Mrs. Scratchit: But he's a cripple!
Ebenezer Blackadder: He's not a cripple, Mrs. Scratchit. Occasionally saying "phew, my leg hurts" when he remembers to wouldn't fool Baldrick.
Baldrick: It did, actually.
Ebenezer Blackadder: However, if you want something for lunch, [picks up a pale with a streak of grey slop down its' side] take this. It's a pound a lump and, as luck would have it, there are 17 lumps left. [Takes back the money she had swindled from him earlier] Thank you.
Mrs. Scratchit: But what about my Tiny Tom?
Ebenezer Blackadder: Well, if I was you, I'd scoop him out and use him as a houseboat. Good day.
[Mrs. Scratchit walks out, crying]
Baldrick: Mister B, where's the milk of human kindness?
Ebenezer Blackadder: It's gone off, Baldrick. It stinks. [the doorbell rings] Get that, and whoever it is, slam the door in their face, otherwise I'll slam your face in the door!

[Baldrick opens the door to Queen Victoria, Prince Albert and their aide.]
Prince Albert: Hello, small dwarf fellow. Is this the house of renowned philanthropist and all-around softie Ebenezer Blackadder?
Baldrick: Well, Mr Blackadder lives here, but-
Prince Albert: Ah, that is good, because we have a wundebar secret.
Baldrick: What secret?
Queen Victoria: We are Queen Victoria.
Baldrick: What, all three of you?
Queen Victoria: [laughs] My dear little hobgoblin...here is our Royal Seal [she presents it to Baldrick, who goes down on one knee]. We have come to present your master with £50,000 and the title of Baron Blackadder for being the kindest man in England!

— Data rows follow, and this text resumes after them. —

(** * spur-task: the conversation pipeline of the support-chat backend

    A shallow embedding of the backend's core (token budgeting, the in-memory
    rate limiter, the message repository, cursor decoding and the two chat
    routes) together with the properties its specification states.

    Conventions.
    - A JavaScript string is a sequence of UTF-16 code units: [jsstring] is
      [list N], and [.length] is [length].  Literals are written [js "..."].
    - JavaScript numbers that the code only uses as integers (lengths, token
      counts, epoch milliseconds, limits) are [Z].
    - What the code obtains from outside the repository (zod's validators, the
      platform date parser, PostgreSQL's casts and text output, the model
      client) is gathered in the records [Platform] and [Oracle] and
      passed explicitly.
    - The log keeps the level and the message of each line; the metadata, and
      the [Date.now()] readings that only feed [durationMs], are left out. *)

From Stdlib Require Import ZArith NArith List String Ascii Lia.
From stdpp Require Import base decidable option numbers list sorting gmap.

Open Scope Z_scope.

(* ===================================================================== *)
(** ** JavaScript strings *)
(* ===================================================================== *)

Abbreviation jsstring := (list N).

Fixpoint js (s : string) : jsstring :=
  match s with
  | EmptyString => []
  | String a s' => N_of_ascii a :: js s'
  end.

(** [s.length] as a number. *)
Definition jsLength (s : jsstring) : Z := Z.of_nat (length s).

(** ECMAScript WhiteSpace and LineTerminator code units, the set stripped by
    [String.prototype.trim]. *)
Definition isWhiteSpace (c : N) : bool :=
  ((9 <=? c) && (c <=? 13) || (c =? 32) || (c =? 160) || (c =? 0x1680)
   || (0x2000 <=? c) && (c <=? 0x200A) || (c =? 0x2028) || (c =? 0x2029)
   || (c =? 0x202F) || (c =? 0x205F) || (c =? 0x3000) || (c =? 0xFEFF))%N.

Fixpoint trimStart (s : jsstring) : jsstring :=
  match s with
  | [] => []
  | c :: r => if isWhiteSpace c then trimStart r else s
  end.

Definition trimEnd (s : jsstring) : jsstring :=
  reverse (trimStart (reverse s)).

Definition trim (s : jsstring) : jsstring := trimEnd (trimStart s).

(** [s.split(sep)] for a one-unit separator: always at least one part. *)
Fixpoint split (sep : N) (s : jsstring) : list jsstring :=
  match s with
  | [] => [[]]
  | c :: r =>
      if (c =? sep)%N then [] :: split sep r
      else match split sep r with
           | p :: ps => (c :: p) :: ps
           | [] => [[c]]
           end
  end.

(** The separator of the cursor encoding, ['|']. *)
Definition PIPE : N := 124%N.

(* ===================================================================== *)
(** ** services/llm/tokenBudget.ts *)
(* ===================================================================== *)

Inductive Sender := user | ai.
Lemma range_tokens_valid (s t v : Z) :
  0 <= s -> 0 <= t -> 0 <= v -> Forall valid_token (range_tokens s t v).
Proof.
  intros Hs Ht Hv.
  destruct (format_04x_roundtrip s Hs) as (? & ? & _).
  destruct (format_04x_roundtrip t Ht) as (? & ? & _).
  destruct (format_04x_roundtrip v Hv) as (? & ? & _).
  repeat constructor; assumption.
Qed.

Lemma range_block_split (s t v : Z) (rest : string) :
  range_block_text s t v +:+ rest
  = (nl +:+ format_d (Z.of_nat 1))
      +:+ " beginbfrange" +:+ nl +:+ concat_str (map token_text (range_tokens s t v))
      +:+ "endbfrange" +:+ rest.
Proof.
  unfold range_block_text, range_line, range_tokens, token_text.
  cbn [map concat_str foldr fst snd].
  rewrite !string_app_assoc, ?string_app_nil_r. reflexivity.
Qed.

Lemma finditer_bfrange_range_block (s t v : Z) (rest : string) :
  0 <= s -> 0 <= t -> 0 <= v ->
  finditer re_bfrange (range_block_text s t v +:+ rest)
  = Some (concat_str (map token_text (range_tokens s t v))) :: finditer re_bfrange rest.
Proof.
  intros Hs Ht Hv. rewrite range_block_split.
  rewrite finditer_skip by apply (skippable_count_line "eginbfrange").
  apply finditer_match.
  - apply bfrange_block_matches. now apply range_tokens_valid.
  - rewrite !string_length_app. simpl. lia.
Qed.

Lemma finditer_bfchar_range_block (s t v : Z) (rest : string) :
  0 <= s -> 0 <= t -> 0 <= v ->
  finditer re_bfchar (range_block_text s t v +:+ rest) = finditer re_bfchar rest.
Proof.
  intros Hs Ht Hv. rewrite range_block_split.
  rewrite finditer_skip by apply (skippable_count_line "eginbfchar").
  rewrite finditer_skip by (now apply (skippable_inert "eginbfchar")).
  rewrite finditer_skip.
  2:{ apply (skippable_space_run "eginbfchar"); [reflexivity|].
      apply (other_head_tokens _ ("endbfrange" +:+ _)). split; [reflexivity | discriminate]. }
  rewrite finditer_skip.
  2:{ apply (skippable_tokens "eginbfchar"); [now apply range_tokens_valid|].
      split; [reflexivity | discriminate]. }
  now rewrite finditer_skip by (now apply (skippable_plain "eginbfchar")).
Qed.

Lemma parse_mapping_range_tokens (s t v : Z) :
  0 <= s -> 0 <= t -> 0 <= v ->
  parse_mapping (concat_str (map token_text (range_tokens s t v))) = [s; t; v].
Proof.
  intros Hs Ht Hv. unfold parse_mapping.
  rewrite finditer_mapping_tokens by (now apply range_tokens_valid).
  rewrite omap_captures. unfold range_tokens. cbn [map fst].
  destruct (format_04x_roundtrip s Hs) as (_ & _ & ->).
  destruct (format_04x_roundtrip t Ht) as (_ & _ & ->).
  destruct (format_04x_roundtrip v Hv) as (_ & _ & ->).
  reflexivity.
Qed.

Section RangeFacts.
Context `{UnicodeData}.

Lemma apply_codes_run (h : Z -> Z) (l : list Z) (m : cmap_t) :
  Forall (fun g => kept_code (h g)) l ->
  for_each l (fun g => apply_normalization g (h g)) m
  = (Ok tt, with_entries m (map (fun g => (g, h g)) l)).
Proof.
  intros Hl. revert m. induction Hl as [|g l Hg Hl IH]; intros m; [reflexivity|].
  cbn [map for_each]. unfold mbind, M_bind, bind.
  rewrite apply_normalization_kept by assumption. apply IH.
Qed.

Lemma apply_range_run (s t v : Z) (m : cmap_t) :
  (forall g, s <= g <= t -> kept_code (v + g - s)) ->
  apply_range [s; t; v] m = (Ok tt, with_entries m (range_entries s t v)).
Proof.
  intros Hk. unfold apply_range, range_entries.
  apply (apply_codes_run (fun g => v + g - s)).
  apply Forall_seqZ. intros g Hg. apply Hk. lia.
Qed.

Lemma parse_chars_and_range (bs : list (list (Z * Z))) (s t v : Z) :
  Forall plain_batch bs ->
  Forall (Forall (fun e => plain_entry e /\ kept_code e.2)) bs ->
  0 <= s -> 0 <= t -> 0 <= v ->
  (forall g, s <= g <= t -> kept_code (v + g - s)) ->
  parse_tounicode_cmap (cmap_text_with_range bs s t v)
  = Ok (with_entries (with_entries ∅ (range_entries s t v)) (concat bs)).
Proof.
  intros Hplain Hall Hs Ht Hv Hk.
  unfold parse_tounicode_cmap, cmap_text_with_range.
  assert (Hr : finditer re_bfrange
                 (cmap_header +:+ concat_str (map block_text bs) +:+ range_block_text s t v
                    +:+ lines_text cmap_footer)
               = [Some (concat_str (map token_text (range_tokens s t v)))]).
  { rewrite finditer_skip by (now apply (skippable_inert "eginbfrange")).
    rewrite finditer_bfrange_blocks_then by assumption.
    rewrite finditer_bfrange_range_block by assumption. reflexivity. }
  assert (Hc : finditer re_bfchar
                 (cmap_header +:+ concat_str (map block_text bs) +:+ range_block_text s t v
                    +:+ lines_text cmap_footer)
               = map (fun b => Some (body_text b)) bs).
  { rewrite finditer_skip by (now apply (skippable_inert "eginbfchar")).
    rewrite finditer_bfchar_blocks_then by assumption.
    rewrite finditer_bfchar_range_block by assumption.
    change (finditer re_bfchar (lines_text cmap_footer)) with (@nil (option string)).
    apply app_nil_r. }
  rewrite Hr, Hc. cbn [for_each]. unfold mbind at 1 2, M_bind at 1 2, bind at 1 2.
  cbn [from_option id]. rewrite parse_mapping_range_tokens by assumption.
  change (batched [s; t; v] 3) with [[s; t; v]]. cbn [for_each].
  unfold mbind at 1, M_bind at 1, bind at 1.
  rewrite apply_range_run by assumption. cbn [mret M_ret ret].
  now rewrite parse_blocks_run by assumption.
Qed.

Baldrick: Lovely, your Majesty. [Blackadder, not realising what's going on, storms over]
Ebenezer Blackadder: Baldrick, what did I tell you I'd do if you didn't slam the door in the faces of these scrounging loafers?
Baldrick: But, Mr. Blackadder- OW! [As promised, Blackadder slams the door in Baldrick's face, then slams it shut on the royals]

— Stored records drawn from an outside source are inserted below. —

(** *** heapifyUp *)

(** The order holds everywhere below [sz] except possibly between slot [i]
    and its parent, and the children of [i] are not below its parent. *)
Lemma heapifyUp_loop_ok (sz : Z) (n : nat) :
  forall (h : list Element) (i : Z),
    0 <= i < sz -> sz <= Z.of_nat (length h) -> (Z.to_nat i < n)%nat ->
    (forall j, 0 < j < sz -> j <> i -> prio h (parent j) <= prio h j) ->
    (forall j, 0 < j < sz -> parent j = i -> 0 < i ->
       prio h (parent i) <= prio h j) ->
    exists h',
      heapifyUp_loop n h i = Ok h' /\ length h' = length h /\
      parent_le h' sz /\
      take (Z.to_nat sz) h' ≡ₚ take (Z.to_nat sz) h.
Proof.
  induction n as [| n IH]; intros h i Hi Hsz Hn Hrest Hgrand; [lia |].
  simpl. destruct (Z.gtb_spec i 0) as [Hpos | Hzero].
  - destruct (parent_bounds i Hpos) as [Hp Hc].
    destruct (lookup_lt_is_Some_2 h (Z.to_nat i)) as [a Ha]; [lia |].
    destruct (lookup_lt_is_Some_2 h (Z.to_nat (parent i))) as [b Hb]; [lia |].
    rewrite (proj2 (aget_Ok h i a)), (proj2 (aget_Ok h (parent i) b))
      by (split; [lia | done]).
    simpl. destruct (Z.ltb_spec (priority a) (priority b)) as [Hlt | Hge].
    + destruct (aswap_Ok h i (parent i)) as (h1 & Hsw & Hlen1 & Hlk & Hperm);
        [lia | lia |].
      rewrite Hsw. simpl.
      pose proof (prio_swap h h1 i (parent i) Hlk) as Hpr.
      rewrite <- (prio_lookup h i a Ha) in Hlt.
      rewrite <- (prio_lookup h (parent i) b Hb) in Hlt.
      destruct (IH h1 (parent i)) as (h' & Hrun & Hlen' & Hheap & Hperm');
        [lia | lia | lia | | |].
      * intros j Hj Hne. destruct (parent_bounds j ltac:(lia)) as [Hpj _].
        rewrite !Hpr by lia.
        destruct (Z.eqb_spec j (parent i)); [done |].
        destruct (Z.eqb_spec j i) as [-> | Hji].
        -- rewrite Z.eqb_refl. lia.
        -- destruct (Z.eqb_spec (parent j) (parent i)) as [Hpp | Hpp].
           ++ specialize (Hrest j Hj Hji). rewrite Hpp in Hrest. lia.
           ++ destruct (Z.eqb_spec (parent j) i) as [Hpi | Hpi].
              ** apply Hgrand; [done | done | lia].
              ** by apply Hrest.
      * intros j Hj Hpj Hppos.
        destruct (parent_bounds (parent i) Hppos) as [Hpp _].
        rewrite !Hpr by lia.
        destruct (Z.eqb_spec (parent (parent i)) (parent i)); [lia |].
        destruct (Z.eqb_spec (parent (parent i)) i); [lia |].
        destruct (Z.eqb_spec j (parent i)) as [Hjp | Hjp]; [rewrite Hjp in Hpj; lia |].
        destruct (Z.eqb_spec j i) as [-> | Hji].
        -- apply Hrest; lia.
        -- pose proof (Hrest j Hj Hji) as H1. rewrite Hpj in H1.
           pose proof (Hrest (parent i) ltac:(lia) ltac:(lia)) as H2. lia.
      * exists h'. split; [done |]. split; [congruence |]. split; [done |].
        rewrite Hperm'. apply Hperm; lia.
    + exists h. split; [done |]. split; [done |]. split; [| done].
      intros j Hj. destruct (decide (j = i)) as [-> | Hne]; [| by apply Hrest].
      rewrite (prio_lookup h i a Ha), (prio_lookup h (parent i) b Hb). lia.
  - exists h. split; [done |]. split; [done |]. split; [| done].
    intros j Hj. apply Hrest; lia.
Qed.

Ebenezer Blackadder: I'm not at home to guests. [the royals let themselves in again]
Prince Albert: I flatter myself, we are rather special guests.
Ebenezer Blackadder: [sarcastic, not realising who they are] But of course! I must apologise; it is not often that one receives a Christmas visit from two distinguished guests!

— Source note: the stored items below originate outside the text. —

(** * Webhook dispatch and API-key gateway (src/lib/webhooks.ts, src/lib/audit.ts)

    A shallow embedding of the outbound webhook dispatcher
    ([triggerWebhooks], [verifyWebhookSignature], [createWebhook],
    [testWebhook]) and of the API-key layer ([generateApiKey],
    [createApiKey], [validateApiKey], [hasScope], [checkRateLimit],
    [revokeApiKey], [authenticateApiRequest]), together with the part of
    the audit module they call ([createAuditLog]).

    Conventions of the embedding:
    - a JavaScript string is a [string], the bytes of its UTF-8 form (so
      that [Buffer.from] is the identity). Keys, scopes and header values
      are cut at ASCII characters only, where code units and bytes coincide
      ([Js.substring0], [Js.substringFrom], [Js.slice0neg]); the body of a
      response is any text, and is measured and cut in UTF-16 code units
      ([Js.Text.length], [Js.Text.substring0]);
    - a [Date] is its number of milliseconds since the epoch, a [Z];
      [new Date()] and [Date.now()] read an explicit [now];
    - a Prisma table with an [@id] column is a [gmap] from the id to the row
      (the row record leaves the id out); the rows [findMany] returns are
      the pairs [(id, row)];
    - [async] functions are functions of the store that return the new
      store or a thrown error (the monad [M]); the delivery of one webhook
      is written call by call (a [Task]), so that the store after each of
      its awaited calls can be named; [undefined] and [null] are [None]. *)

From Stdlib Require Import ZArith String Ascii List Bool Lia DecimalString.
From stdpp Require Import gmap strings list fin_maps.
Import ListNotations.
Lemma Forall_concat_zip_with {A B C} (P : C -> Prop) (f : A -> B -> list C)
    (l : list A) (k : list B) :
  (forall a b, Forall P (f a b)) -> Forall P (concat (zip_with f l k)).
Proof.
  intros Hf. revert k. induction l as [| a l IH]; intros [| b k]; simpl;
    try constructor.
  apply Forall_app. split; [apply Hf | apply IH].
Qed.

(** C5: the reading method selects the data source. Under "SQL" every
    subject is built on the one engine opened on
    sqlite:///<path>/Data/<Experiment_name>.db; under "CSV" every subject is
    built on the directory <path>/Data/csv_files; and the list holds one
    subject per listed name, type after type in the order of the
    configuration, names in their listed order. *)
Theorem subjectArrayInitialisation_sources path stimuli columns json_file
    sensors aoi_coords json_data reading_method subject_list :
  subjectArrayInitialisation path stimuli columns json_file sensors aoi_coords
    json_data reading_method = Ok subject_list ->
  (reading_method = "SQL" ->
     exists p n,
       path = PStr p /\
       Py.getitem json_data (PStr "Experiment_name") = Ok (PStr n) /\
       Forall (fun s => Subject.database s =
                 SqlEngine (((("sqlite:///" +:+ p) +:+ "/Data/") +:+ n) +:+ ".db"))
              subject_list) /\
  (reading_method = "CSV" ->
     exists p,
       path = PStr p /\
       Forall (fun s => Subject.database s = CsvFiles (p +:+ "/Data/csv_files"))
              subject_list) /\
  (exists subject_data ks groups,
     Py.getitem json_data (PStr "Subjects") = Ok subject_data /\
     Py.iter subject_data = Ok ks /\
     Forall2 (fun k names => rbind (Py.getitem subject_data k) Py.iter = Ok names)
             ks groups /\
     map (fun s => (Subject.subj_type s, Subject.name s)) subject_list =
       concat (zip_with (fun k names => map (pair k) names) ks groups)).
Proof.
  intros H. apply subjectArrayInitialisation_ok in H
    as (subject_data & database & ks & Hsd & Hdb & Hks & H).
  split; [| split].
  - intros ->. apply select_database_sql in Hdb as (p & n & -> & Hn & ->).
    destruct H as (groups & _ & ->). exists p, n. do 2 (split; [done |]).
    apply Forall_concat_zip_with. intros k names. by apply Forall_map, Forall_true.
  - intros ->. apply select_database_csv in Hdb as (p & -> & ->).
    destruct H as (groups & _ & ->). exists p. split; [done |].
    apply Forall_concat_zip_with. intros k names. by apply Forall_map, Forall_true.
  - exists subject_data, ks. destruct database as [db |].
    + destruct H as (groups & HF & ->). exists groups. do 3 (split; [done |]).
      clear. revert groups. induction ks as [| k ks IH]; intros [| g groups]; simpl;
        try done.
      rewrite map_app, IH. f_equal. rewrite map_map. by apply map_ext.
    + destruct H as [-> HF]. exists (map (fun _ => []) ks).
      do 2 (split; [done |]). split.
      * clear -HF. induction HF; simpl; by constructor.
      * clear. induction ks; simpl; done.
Qed.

Prince Albert: Ah, so you recognise us at last?
Ebenezer Blackadder: Yes, unless I'm very much mistaken, you're the winner of the "Round Britain Shortest, Fattest, Dumpiest Woman" competition. And for her to be accompanied by the winner of this year's "Stupidest Accent Award" is really quite overwhelming. [Victoria and Albert look mortified]
Queen Victoria: Sir, I cannot believe-!
Ebenezer Blackadder: Cork it, fatso! Don't you realise that this is the Victorian Age where, apart from Queen Piglet Features herself, [Albert covers her ears] women and children are to be seen and not heard.
Prince Albert: [outraged] Queen Piglet Features!?
Ebenezer Blackadder: Yes, Empress Oink, as lads call her. The only person in the kingdom that looks dafter than her is that stupid frankfurter of a husband. [Albert covers his own ears] "The Pig and the Prig", we call them! How they ever managed to produce their 112 children is quite beyond me. The bed chambers at Buckingham Palace must be copiously supplied with blindfolds.
Queen Victoria: Sir, we have never been so insulted in our entire lives! [they storm out]
Ebenezer Blackadder: Well, all I can say is you've been damn lucky.